Are Fixed Switches More Efficient Than Chassis Ones?
Brad Hedlund did an excellent analysis of fixed versus chassis-based switches in his Interop presentation and concluded that fixed switches offer higher port density and lower per-port power consumption than chassis-based ones. That’s true when comparing individual products, but let’s ask a different question: how much does it take to implement a 384-port non-blocking fabric (equivalent to Arista’s 7508 switch) with fixed switches?
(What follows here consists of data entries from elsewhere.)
(** * LogiMaster: the propositional-logic core of [App.js]

    A shallow embedding of the logic engine of LogiMaster (tokenizer,
    precedence parser, canonical rendering, evaluator, sub-expression
    extractor, truth-table generator and strict reduction engine) together
    with the properties of its specification.

    JavaScript strings are sequences of UTF-16 code units, so a string is a
    [list N] here; [js] turns a literal of this file (UTF-8) into that
    representation.  Arrays are lists, [a[i]] is the lookup [a !! i] and
    [undefined] is [None]. *)

From Stdlib Require Import ZArith NArith List Lia Bool String Ascii.
From stdpp Require Import base decidable option list gmap.

Local Open Scope Z_scope.

(** ** JavaScript strings *)

Abbreviation jsstring := (list N).

(** Decoding of the UTF-8 bytes of a literal into UTF-16 code units; all the
    literals of the program lie in the Basic Multilingual Plane (one, two or
    three bytes). *)
Fixpoint utf16_of_utf8 (bs : list N) : jsstring :=
  match bs with
  | [] => []
  | b :: r =>
      if (b <? 128)%N then b :: utf16_of_utf8 r
      else if (b <? 224)%N then
        match r with
        | b2 :: r2 => ((b - 192) * 64 + (b2 - 128))%N :: utf16_of_utf8 r2
        | [] => []
        end
      else
        match r with
        | b2 :: b3 :: r3 =>
            ((b - 224) * 4096 + (b2 - 128) * 64 + (b3 - 128))%N
              :: utf16_of_utf8 r3
        | _ => []
        end
  end.

Definition js (s : string) : jsstring :=
  utf16_of_utf8 (List.map N_of_ascii (list_ascii_of_string s)).

(** [Array.prototype.slice(start, end)]: a negative index counts from the end
    and both indices are clamped to the array; [end] omitted is the length. *)
Definition slice_index {A} (l : list A) (k : Z) : Z :=
  if k <? 0 then Z.max (Z.of_nat (length l) + k) 0
  else Z.min k (Z.of_nat (length l)).

Definition slice {A} (l : list A) (start : Z) (end_ : option Z) : list A :=
  let s := slice_index l start in
  let e := match end_ with
           | Some e => slice_index l e
           | None => Z.of_nat (length l)
           end in
  take (Z.to_nat (e - s)) (drop (Z.to_nat s) l).
(** * collab-notes: the real-time collaboration layer

    A shallow embedding of [backend/src/socket/index.ts]: the presence
    registry [roomPresence], the four socket event handlers
    ([join-note], [leave-note], [note-update], [disconnect]) and the helper
    [handleLeaveNote], together with the properties of the collaboration
    layer that the specification states about them.

    Conventions of the embedding.
    - A JavaScript [Map] keeps its entries in insertion order, and
      [Array.from(m.values())] observes that order, so a [Map] is an
      association list with the operations of the language ([JsMap]).
    - Each handler is a computation in the monad [Handler]: it threads the
      world (registry, Socket.IO room table, document store), collects what
      it emits, and either resolves or rejects (a thrown exception or a
      rejected promise that the handler does not catch).
    - A trace is a list of inputs, and [step] handles one input to its end
      before the next.  [leave-note] and [disconnect] have no [await];
      [note-update] never touches the registry; [join-note] does all its
      work on the shared state in one synchronous block after its only
      [await].  A handler that runs between the lookup of a [join-note] and
      that block is outside [step]: [join_note_overlapping] puts inputs
      between the two, and the block alone is [join_note_block].  A change
      of the note table between a lookup and the block that follows it is
      a [StoreChanged] input of the trace.
    - The argument of an event has the type the handler declares for it;
      [receive] adds the [note-update] that comes with no argument.
    - Socket.IO and Prisma are libraries, not code of the repository.  Their
      part is the small documented one the handlers rely on: [socket.join],
      [socket.leave], [io.to(room).emit], the automatic leaving of all rooms
      before ["disconnect"] fires, [findUnique] and [update].  Each store
      call may reject; whether it does is an input ([Faults]).  [socket_join]
      is [socket.join] of a connected socket, which is what the events of a
      trace come from; [socket_join_when] is the one of a block that runs
      when the socket may have disconnected.
    - The [updatedAt] column and [console.log] are left out. *)

From stdpp Require Import base strings list gmap pretty.

Set Warnings "-register-all,-clear-no-such-hyp".
Open Scope string_scope.
Open Scope list_scope.

(** ** JavaScript [Map] with string keys *)

Module JsMap.

Abbreviation t V := (list (string * V)).

Definition empty {V} : t V := [].

(** [m.get(k)]: [None] stands for [undefined]. *)
Fixpoint get {V} (k : string) (m : t V) : option V :=
  match m with
  | [] => None
  | (k', v) :: m' => if decide (k = k') then Some v else get k m'
  end.

(** [m.has(k)] *)
Definition has {V} (k : string) (m : t V) : bool :=
  match get k m with Some _ => true | None => false end.

(** [m.set(k, v)]: an existing key keeps its position, a new key goes
    last. *)
Fixpoint set {V} (k : string) (v : V) (m : t V) : t V :=
  match m with
  | [] => [(k, v)]
  | (k', v') :: m' =>
      if decide (k = k') then (k', v) :: m' else (k', v') :: set k v m'
  end.
Definition advanceRotation (domainsToTry : list string) : M unit :=
  (s <- getState ;;
   modify (setRotationIndex
             (Z.rem (domainRotationIndex s + 1) (len domainsToTry))))%js.

(** The body of the inner loop of the rotation branch.  The credential
    returned is paired with the local variables at that point, which the
    function itself only writes to the log. *)
Definition rotationAttempt (obs : Observed) (domainsToTry : list string)
    (maxDomainsToTry domainOffset : nat) (domain : string)
    (attempt : nat) (t : Trial) : M (Flow Trial (Credential * Trial)) :=
  tryCatch
    (credential <- createAndAuthenticate obs domain domainOffset attempt
                     (advanceRotation domainsToTry) ;;
     ret (Return (credential, t)))%js
    (fun error =>
       onProvisionError error domainOffset attempt maxDomainsToTry t).

(** [domainsToTry[currentIndex]] inside the template of the address. *)
Definition domainAt (domainsToTry : list string) (currentIndex : Z) : string :=
  match jsIndex domainsToTry currentIndex with
  | Some d => d
  | None => "undefined"
  end.

(** The body of the outer loop: the inner loop over [attempt]. *)
Definition rotationDomain (obs : Observed) (domainsToTry : list string)
    (maxDomainsToTry : nat) (startIndex : Z) (domainOffset : nat)
    (t : Trial) : M (Flow Trial (Credential * Trial)) :=
  (let currentIndex :=
     Z.rem (startIndex + Z.of_nat domainOffset) (len domainsToTry) in
   let domain := domainAt domainsToTry currentIndex in
   inner <- forLoop 2 0
              (rotationAttempt obs domainsToTry maxDomainsToTry domainOffset
                 domain) t ;;
   match inner with
   | inl t' => ret (Continue t')
   | inr returned => ret (Return returned)
   end)%js.

Definition rateLimitedMessage : string :=
  "Unable to allocate mailbox. All domains are currently rate-limited. Please wait a few seconds and try again.".

Definition unavailableMessage : string :=
  "Unable to allocate mailbox at this time. The email service may be temporarily unavailable. Please try again in a few moments.".

(** The branch of [provisionMailboxWithMailTm] for a requested domain. *)
Definition provisionRequested (obs : Observed) (requested : string)
  : M Credential :=
  (picked <- pickMailTmDomain (firstNow obs) (firstDomains obs)
               (Some requested) ;;
   let domain := match picked with Some d => d | None => "undefined" end in
   outcome <- forLoop 5 0
                (fun attempt (_ : unit) =>
                   tryCatch
                     (credential <- createAndAuthenticate obs domain 0 attempt
                                      (ret tt) ;;
                      ret (Return credential))
                     (fun error =>
                        if statusIs 400 error || statusIs 409 error
                           || statusIs 422 error
                        then ret (Continue tt)
                        else throw error))
                tt ;;
   match outcome with
   | inr credential => ret credential
   | inl _ => throw (newError "Unable to allocate mailbox at this time")
   end)%js.

(** The rotation branch, from the list of domains to try on. *)
Definition rotateThrough (obs : Observed) (domainsToTry : list string)
  : M (Credential * Trial) :=
  (if len domainsToTry =? 0 then throw (newError "No domains available")
   else
     let maxDomainsToTry := Nat.min (length domainsToTry) 15 in
     s <- getState ;;
     let startIndex := Z.rem (domainRotationIndex s) (len domainsToTry) in
     outcome <- forLoop maxDomainsToTry 0
                  (rotationDomain obs domainsToTry maxDomainsToTry startIndex)
                  (mkTrial 0 []) ;;
     match outcome with
     | inr returned => ret returned
     | inl t =>
         advanceRotation domainsToTry ;;;
         let errorMessage :=
           if rateLimitedDomains t >=? Z.of_nat maxDomainsToTry - 2
           then rateLimitedMessage
           else unavailableMessage in
         throw (newError errorMessage)
     end)%js.

(** [provisionMailboxWithMailTm(preferredDomain)]. *)
Definition domainsToTryOf (availablePreferred allDomainStrings : list string)
  : list string :=
  reorderDomains
    (if len availablePreferred >? 0 then availablePreferred
     else allDomainStrings).

Definition provisionMailboxWithMailTm (obs : Observed)
    (preferredDomain : option string) : M Credential :=
  match requestedDomain preferredDomain with
  | Some requested => provisionRequested obs requested
  | None =>
      (availablePreferred <-
         getAvailablePreferredDomains (firstNow obs) (firstDomains obs) ;;
       allDomains <- getAvailableDomains (secondNow obs) (secondDomains obs) ;;
       let allDomainStrings := listDomainStrings allDomains in
       returned <- rotateThrough obs
                     (domainsToTryOf availablePreferred allDomainStrings) ;;
       ret (fst returned))%js
  end.

(** ** Mailbox registry *)

Definition ttlMs : Z := MAILBOX_TTL_MINUTES * 60 * 1000.

(** [ensureMailbox(mailboxId)], [now] being [dayjs()]. *)
Definition ensureMailbox (now : Z) (id : string) : M Mailbox :=
  (s <- getState ;;
   match mailboxes s !! id with
   | None =>
       throw (withStatus 404 (newError "Mailbox not found or expired"))
   | Some mailbox =>
       if now >? expiresAt mailbox
       then
         modify (fun s => setMailboxes (delete id (mailboxes s)) s) ;;;
         throw (withStatus 410 (newError "Mailbox expired"))
       else ret mailbox
   end)%js.

(** [createMailbox(preferredDomain)]: [id] is the value of [uuid()], [now]
    the [dayjs()] of [createdAt]. *)
Definition createMailbox (obs : Observed) (id : string) (now : Z)
    (preferredDomain : option string) : M Mailbox :=
  (remote <- provisionMailboxWithMailTm obs preferredDomain ;;
   let createdAt := now in
   let expiresAt := createdAt + ttlMs in
   let mailbox :=
     mkMailbox id (remote_address remote) (remote_domain remote)
       createdAt expiresAt (remote_password remote)
       (remote_accountId remote) (remote_token remote)
       (remote_tokenExpiresAt remote) (remote_refreshToken remote) 0 in
   modify (fun s => setMailboxes (<[id := mailbox]> (mailboxes s)) s) ;;;
   ret mailbox)%js.

(** The callback of [setInterval]: every mailbox with
    [now.isAfter(mailbox.expiresAt)] is deleted. *)
Definition cleanup (now : Z) : M unit :=
  modify (fun s =>
            setMailboxes
              (filter (fun entry => now <= expiresAt entry.2) (mailboxes s)) s).

(** [buildMailboxResponse(mailbox)], as the JSON object sent; the two
    instants are shown by their millisecond count. *)
Definition buildMailboxResponse (mailbox : Mailbox) : JsVal :=
  JObj [ ("mailboxId", JStr (mailboxId mailbox));
         ("address", JStr (address mailbox));
         ("domain", JStr (domain mailbox));
         ("createdAt", JNum (createdAt mailbox));
         ("expiresAt", JNum (expiresAt mailbox));
         ("messageCount",
           JNum (if lastMessageCount mailbox =? 0 then 0
                 else lastMessageCount mailbox)) ].

(** Assignments to the fields of a mailbox object. *)
Definition setExpiresAt (t : Z) (m : Mailbox) : Mailbox :=
  mkMailbox (mailboxId m) (address m) (domain m) (createdAt m) t
    (password m) (accountId m) (token m) (tokenExpiresAt m)
    (refreshToken m) (lastMessageCount m).

Definition setAuth (a : Auth) (m : Mailbox) : Mailbox :=
  mkMailbox (mailboxId m) (address m) (domain m) (createdAt m) (expiresAt m)
    (password m) (accountId m) (auth_token a) (auth_tokenExpiresAt a)
    (auth_refreshToken a) (lastMessageCount m).

Definition setLastMessageCount (n : Z) (m : Mailbox) : Mailbox :=
  mkMailbox (mailboxId m) (address m) (domain m) (createdAt m) (expiresAt m)
    (password m) (accountId m) (token m) (tokenExpiresAt m)
    (refreshToken m) n.
(** X8.  After a stack of exported decorators on a plain callable 'type'
    names the last of [map], [filter], [reduce] that was applied; it is
    still 'none' exactly when none of the three was. *)
Theorem exported_decorators_last_role (c : decorator_call)
    (cs : list decorator_call) (f : pyval) (σ : world) :
  isinstance_DecoratedFunction f = false →
  ∃ (σ' : world) (d : gmap string pyval),
    decorate_with (c :: cs) f σ = Some (PyRef (fresh (dom (heap σ))), σ')
    ∧ heap σ' !! fresh (dom (heap σ)) = Some d
    ∧ d !! "type" = Some (PyStr (default "none" (last_role (c :: cs))))
    ∧ (d !! "type" = Some (PyStr "none") ↔ last_role (c :: cs) = None).
Proof.
  intros Hf. eexists _, _. split; [by apply decorate_with_plain |].
  split; [apply heap_set_heap_insert |].
  assert (updates (default_decorators f) (parameters_of <$> c :: cs) !! "type"
          = Some (PyStr (default "none" (last_role (c :: cs))))) as Ht.
  { rewrite lookup_updates, last_write_type.
    by destruct (last_role (c :: cs)). }
  split; [done |]. rewrite Ht.
  destruct (last_role (c :: cs)) as [r |] eqn:Hr; simpl; [| done].
  apply last_role_not_none in Hr. split; [| done]. by intros [= ->].
Qed.

Lemma exported_decorators_last_role_witness :
  isinstance_DecoratedFunction (PyFun 0) = false
  ∧ ∃ (σ' : world) (d : gmap string pyval),
      decorate_with [call_map PyNone; call_yields; call_filter] (PyFun 0)
        empty_world = Some (PyRef (fresh (dom (heap empty_world))), σ')
      ∧ heap σ' !! fresh (dom (heap empty_world)) = Some d
      ∧ d !! "type" =
          Some (PyStr (default "none"
                         (last_role [call_map PyNone; call_yields; call_filter])))
      ∧ (d !! "type" = Some (PyStr "none") ↔
         last_role [call_map PyNone; call_yields; call_filter] = None).
Proof.
  split; [reflexivity |].
  exact (exported_decorators_last_role (call_map PyNone)
           [call_yields; call_filter] (PyFun 0) empty_world eq_refl).
Defined.

(** X9.  A decorator application keeps the store usable: the object it
    returns is live, every value that was live stays live, objects other
    than the returned one keep their dicts, and the store gains the
    returned object and nothing else. *)
Theorem fun_decorator_keeps_store (p : gmap string pyval) (x : pyval)
    (σ : world) :
  live σ x = true →
  ∃ σ' : world,
    decorators._function_decorator p x σ =
      Some (PyRef (descriptor_loc σ x), σ')
    ∧ live σ' (PyRef (descriptor_loc σ x)) = true
    ∧ (∀ y : pyval, live σ y = true → live σ' y = true)
    ∧ (∀ l' : loc, l' ≠ descriptor_loc σ x → heap σ' !! l' = heap σ !! l')
    ∧ dom (heap σ') = {[ descriptor_loc σ x ]} ∪ dom (heap σ).
Proof.
  intros Hx. eexists. unfold decorators._function_decorator.
  split; [by apply fun_decorator_live |]. split; [| split; [| split]].
  - simpl. by rewrite lookup_insert_eq.
  - intros y Hy. by apply live_set_heap_insert.
  - intros l' Hne. simpl. by rewrite lookup_insert_ne.
  - simpl. apply dom_insert_L.
Qed.

Lemma fun_decorator_keeps_store_witness :
  live decorated_world (PyFun 0) = true
  ∧ ∃ σ' : world,
      decorators._function_decorator {[ "type" := PyStr "filter" ]} (PyFun 0)
        decorated_world =
        Some (PyRef (descriptor_loc decorated_world (PyFun 0)), σ')
      ∧ live σ' (PyRef (descriptor_loc decorated_world (PyFun 0))) = true
      ∧ (∀ y : pyval, live decorated_world y = true → live σ' y = true)
      ∧ (∀ l' : loc, l' ≠ descriptor_loc decorated_world (PyFun 0) →
           heap σ' !! l' = heap decorated_world !! l')
      ∧ dom (heap σ') =
          {[ descriptor_loc decorated_world (PyFun 0) ]}
          ∪ dom (heap decorated_world).
Proof.
  split; [reflexivity |].
  exact (fun_decorator_keeps_store {[ "type" := PyStr "filter" ]} (PyFun 0)
           decorated_world eq_refl).
Defined.
(** * IGD device quirks (hw/vfio/igd.c): a shallow embedding and its properties

    The development follows the C file top to bottom: the generation
    classifier [igd_gen], the stolen-memory size calculator
    [igd_stolen_memory_size], OpRegion setup, the LPC/host bridge register
    copies, and the two BAR quirk entry points.  C integers are modelled as
    [Z] with the conversions of the C abstract machine written out; bytes
    are [Z] values in [0, 256); arrays indexed by a PCI config offset are
    lists updated in place. *)

From stdpp Require Import base numbers list gmap strings.
From Stdlib Require Import ZArith Lia List.
Import ListNotations.

Local Open Scope Z_scope.

(** ** C integer conversions *)

Module CInt.

(** Conversion to [uint16_t], [uint32_t], [uint64_t]: reduction modulo 2^w. *)
Definition to_u16 (z : Z) : Z := z mod 2 ^ 16.
Definition to_u32 (z : Z) : Z := z mod 2 ^ 32.
Definition to_u64 (z : Z) : Z := z mod 2 ^ 64.

(** Conversion to [int] (two's complement, 32 bits). *)
Definition to_int (z : Z) : Z := (z + 2 ^ 31) mod 2 ^ 32 - 2 ^ 31.

Definition is_u16 (z : Z) : Prop := 0 <= z < 2 ^ 16.
Definition is_u32 (z : Z) : Prop := 0 <= z < 2 ^ 32.
Definition is_u64 (z : Z) : Prop := 0 <= z < 2 ^ 64.

(** A bit field: [width] bits of [z] starting at bit [shift]. *)
Definition field (shift width z : Z) : Z := (z / 2 ^ shift) mod 2 ^ width.

End CInt.
Import CInt.

Arguments to_u16 z : simpl never.
Arguments to_u32 z : simpl never.
Arguments to_u64 z : simpl never.
Arguments to_int z : simpl never.

(** ** Constants of headers that igd.c includes *)

(** Modelled from the spec: [MiB] of qemu/units.h (not under src/), the
    binary mebibyte the spec's "32 MiB" and "4 MiB" refer to, 1 << 20. *)
Definition MiB : Z := Z.shiftl 1 20.

(** Modelled from the spec: the PCI configuration header offsets of
    standard-headers/linux/pci_regs.h (not under src/) that the spec names
    "vendor ID, device ID, revision ID, subsystem vendor ID, subsystem ID",
    and the class word; values are those of the PCI specification. *)
Definition PCI_VENDOR_ID : Z := 0x00.
Definition PCI_DEVICE_ID : Z := 0x02.
Definition PCI_REVISION_ID : Z := 0x08.
Definition PCI_CLASS_DEVICE : Z := 0x0a.
Definition PCI_SUBSYSTEM_VENDOR_ID : Z := 0x2c.
Definition PCI_SUBSYSTEM_ID : Z := 0x2e.

(** Modelled from the spec: identifiers of hw/pci/pci_ids.h and hw/pci/pci.h
    (not under src/): the Intel vendor ID, the wildcard ID, the VGA and ISA
    bridge class codes, and the packing of a slot and function number into a
    bus address ("00:1f.0", "00:02.0"). *)
Definition PCI_VENDOR_ID_INTEL : Z := 0x8086.
Definition PCI_ANY_ID : Z := to_u32 (Z.lnot 0).
Definition PCI_CLASS_DISPLAY_VGA : Z := 0x0300.
Definition PCI_CLASS_BRIDGE_ISA : Z := 0x0601.
Definition PCI_DEVFN (slot func : Z) : Z :=
  Z.lor (Z.shiftl (Z.land slot 0x1f) 3) (Z.land func 0x07).
Definition PCI_CONFIG_SPACE_SIZE : Z := 256.

(** Modelled from the spec: region type and subtypes of linux/vfio.h (not
    under src/) for the "vendor-specific subtypes: OpRegion, LPC config,
    host-bridge config", and the index of the ROM region. *)
Definition VFIO_REGION_TYPE_PCI_VENDOR_TYPE : Z := Z.shiftl 1 31.
Definition VFIO_REGION_SUBTYPE_INTEL_IGD_OPREGION : Z := 1.
Definition VFIO_REGION_SUBTYPE_INTEL_IGD_HOST_CFG : Z := 2.
Definition VFIO_REGION_SUBTYPE_INTEL_IGD_LPC_CFG : Z := 3.
Definition VFIO_PCI_ROM_REGION_INDEX : Z := 6.
Definition ENODEV : Z := 19.

(** Register offsets and field layouts defined in igd.c itself. *)
Definition IGD_ASLS : Z := 0xfc.
Definition IGD_GMCH : Z := 0x50.
Definition IGD_BDSM : Z := 0x5c.
Definition IGD_BDSM_GEN11 : Z := 0xc0.

Definition IGD_GMCH_GEN6_GMS_SHIFT : Z := 3.
Definition IGD_GMCH_GEN6_GMS_MASK : Z := 0x1f.
Definition IGD_GMCH_GEN8_GMS_SHIFT : Z := 8.
Definition IGD_GMCH_GEN8_GMS_MASK : Z := 0xff.

Definition IGD_GGC_MMIO_OFFSET : Z := 0x108040.
Definition IGD_BDSM_MMIO_OFFSET : Z := 0x1080C0.

(** ** Data model *)

(** [struct vfio_region_info]: the two fields igd.c reads, both [__u64]. *)
Record vfio_region_info := {
  info_size : Z;
  info_offset : Z;
}.

(** [Error]: what [error_setg], [error_setg_errno] and [error_append_hint]
    build up. *)
Record Error := {
  err_msg : string;
  err_errno : option Z;
  err_hint : string;
}.

Definition error_setg (msg : string) : Error :=
  {| err_msg := msg; err_errno := None; err_hint := EmptyString |}.
Definition error_setg_errno (os_errno : Z) (msg : string) : Error :=
  {| err_msg := msg; err_errno := Some os_errno; err_hint := EmptyString |}.
Definition error_append_hint (e : Error) (hint : string) : Error :=
  {| err_msg := err_msg e; err_errno := err_errno e;
     err_hint := (err_hint e ++ hint)%string |}.

(** The outcome of a [bool f(..., Error **errp)] function: [true], or
    [false] with [*errp] set. *)
Inductive status :=
| Success
| Failure (err : Error).

(** [PCIDevice]: bus address, QOM type (own type first, then its ancestors),
    config space and write mask, and the qdev fields igd.c reads. *)
Record PCIDevice := {
  devfn : Z;
  qom_types : list string;
  config : list Z;
  wmask : list Z;
  hotplugged : bool;
  romfile : option string;
}.

Record MemoryRegion := {
  mr_name : string;
  mr_ops : string;
  mr_size : Z;
}.

(** [VFIOConfigMirrorQuirk] and [VFIOQuirk] of pci-quirks.h. *)
Record VFIOConfigMirrorQuirk := {
  mirror_mem : MemoryRegion;
  mirror_bar : Z;
  mirror_offset : Z;
  mirror_config_offset : Z;
}.

Record VFIOQuirk := {
  quirk_data : VFIOConfigMirrorQuirk;
  quirk_nr_mem : Z;
}.

(** A subregion mapped into a BAR: offset, priority and the region. *)
Record Subregion := {
  sub_offset : Z;
  sub_priority : Z;
  sub_mem : MemoryRegion;
}.

Record VFIOBAR := {
  bar_subregions : list Subregion;
  quirks : list VFIOQuirk;
}.

Record VFIOPCIDevice := {
  pdev : PCIDevice;
  vbasedev_name : string;
  vendor_id : Z;
  device_id : Z;
  emulated_config_bits : list Z;
  bars : list VFIOBAR;
  vga : bool;
  igd_opregion : option (list Z);
  igd_gms : Z;
  rom_read_failed : bool;
}.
Disclaimer: In this post, I just wanted to show you how the perspective changes when you consider port count more favorable to the chassis switches. There are all sorts of other considerations, read comments to Brad’s post for more details. Also, I would not implement my data center network with a single humongous switch, no matter what the vendor claims about its uptime and redundancy features.
To implement a non-blocking fabric with fixed switches, you have to use a Clos fabric (aka leaf/spine fabric) with no oversubscription – half of the links of every edge switch have to be used for uplinks. Assuming you have fixed switches with 64 10GE ports (the usual configuration if you use Trident+ chipset), each switch has 32 customer-facing ports and 32 fabric ports. In total, you need 384/32=12 edge switches.
Let’s be a bit bolder and use Z9000 switches from Dell Force10 as the edge switches. They have only QSFP+ interfaces, so you’ll need a lot of breakout cables (and create a nice spaghetti nightmare), but you only need six switches, with each switch having 64 10GE customer-facing ports and 16 40GE fabric uplinks.
Next: spine switches. Based on the number of ports you need, three Z9000 switches would be enough, but it would be impossible to get perfect load balancing. It’s somewhat hard to split 16 40GE uplinks into three equally-sized bundles, so a real-life design would need four spine switches, but then the 384 port figure I started with was heavily biased toward a particular chassis solution, so I won’t split hairs over the details.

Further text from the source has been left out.